GOAL OF THE EXERCISE — Read the records below. Copy each line where the string "Defined" occurs.

[Saved entries]

================

(** Compaction always returns and removes blank nodes only: the tree's public
    keys, its size and our place stay the same. *)
Theorem compact_keeps_keys (s : state) :
  numLeaves s <= 2 ^ 30 ->
  exists s', compact s = (Ok tt, s') /\ numLeaves s' = numLeaves s /\ myLeafIndex s' = myLeafIndex s /\
    forall i, pub_at s' i = pub_at s i.
Proof.
  intros Hn. unfold compact. rewrite (bind_ok get _ s s s) by done. apply (compact_loop (numLeaves s)); [done|done|].
  apply Forall_forall. intros v Hv. unfold blankedLeaves in Hv.
  apply list_elem_of_In, List.filter_In in Hv as [Hin Hb]. apply list_elem_of_In, list_elem_of_fmap in Hin as (pos & -> & Hp).
  unfold leafToNodeIndex in *. apply elem_of_seqZ in Hp. split; [by destruct (pub_at s _)|]. exists pos. split; lia.
Qed.
End Theory.

(** ** A toy instance: keys are bytes, a box opens with its own key only. *)

Definition toy_seal (r : unit) (m : bytes) (p : byte) : bytes := p :: m.
Definition toy_open (m : bytes) (k : byte) : result bytes :=
  match m with
  | b :: m' => if bool_decide (b = k) then Ok m' else throw "decrypt failed"
  | [] => throw "truncated"
  end.

#[export] Instance toy_box : SealedBox byte byte unit.
Proof. refine {| pub_of := id; seal := toy_seal; open_box := toy_open |}. intros. cbn. by rewrite bool_decide_true. Defined.

#[export] Instance toy_keys : TreeKeys byte byte unit.
Proof.
  refine {| generated n := byte_of_Z (Z.of_nat n); seal_rand := fun _ => tt; export_pub p := [p];
    import_pub := head; export_priv k := [k]; import_priv := head; sha256_of := id |}; done.
Defined.

Abbreviation toy_state := (@BeeKEM byte byte).

(** Alice (key 1) founds a group, adds Bob (key 2) and Charlie (key 3). *)
Definition alice1 : toy_state := snd (initialize Init.Byte.x01 Init.Byte.x01 (newBeeKEM 16)).
Definition add_bob := addMember Init.Byte.x02 alice1.
Definition alice2 : toy_state := snd add_bob.
Definition add_charlie := addMember Init.Byte.x03 alice2.
Definition alice3 : toy_state := snd add_charlie.

Definition welcome_of (r : result (PathUpdate * BeeKEMWelcome * bytes) * toy_state) : BeeKEMWelcome :=
  match fst r with Ok (_, w, _) => w | Err _ => MkWelcome 0 [] [] [] end.
Definition update_of (r : result (PathUpdate * BeeKEMWelcome * bytes) * toy_state) : PathUpdate :=
  match fst r with Ok (pu, _, _) => pu | Err _ => MkPathUpdate 0 [] [] end.
Definition secret_of (r : result (PathUpdate * BeeKEMWelcome * bytes) * toy_state) : bytes :=
  match fst r with Ok (_, _, rs) => rs | Err _ => [] end.

Definition bob2 : toy_state := snd (processWelcome (welcome_of add_bob) Init.Byte.x02 Init.Byte.x02 (newBeeKEM 96)).
Definition charlie3 : toy_state :=
  snd (processWelcome (welcome_of add_charlie) Init.Byte.x03 Init.Byte.x03 (newBeeKEM 160)).

Lemma alice1_placed : placed alice1 0.
Proof. split; vm_compute; repeat split; discriminate. Qed.

Lemma alice3_placed : placed alice3 0.
Proof. split; vm_compute; repeat split; discriminate. Qed.

Lemma charlie3_placed : placed charlie3 2.
Proof. split; vm_compute; repeat split; discriminate. Qed.

Lemma update_renews_path_witness :
  exists dp pu rs s', directPath 0 3 = Ok dp /\ update alice3 = (Ok (pu, rs), s') /\
    pn_nodeIndex <$> pu_nodes pu = dp /\ getRootSecret s' = Ok rs /\
    (forall d, d ∈ 0 :: dp -> exists t, (rng alice3 <= t)%nat /\
       pub_at s' d = Some (pub_of (generated t)) /\ priv_at s' d = Some (generated t)) /\
    (forall d, d ∉ 0 :: dp -> map_get d (nodes s') = map_get d (nodes alice3)).
Proof. apply (update_renews_path alice3 0); [exact alice3_placed|vm_compute; discriminate]. Defined.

================

FINISHED TASK —
Proof. refine {| pub_of := id; seal := toy_seal; open_box := toy_open |}. intros. cbn. by rewrite bool_decide_true. Defined.
Defined.
Proof. apply (update_renews_path alice3 0); [exact alice3_placed|vm_compute; discriminate]. Defined.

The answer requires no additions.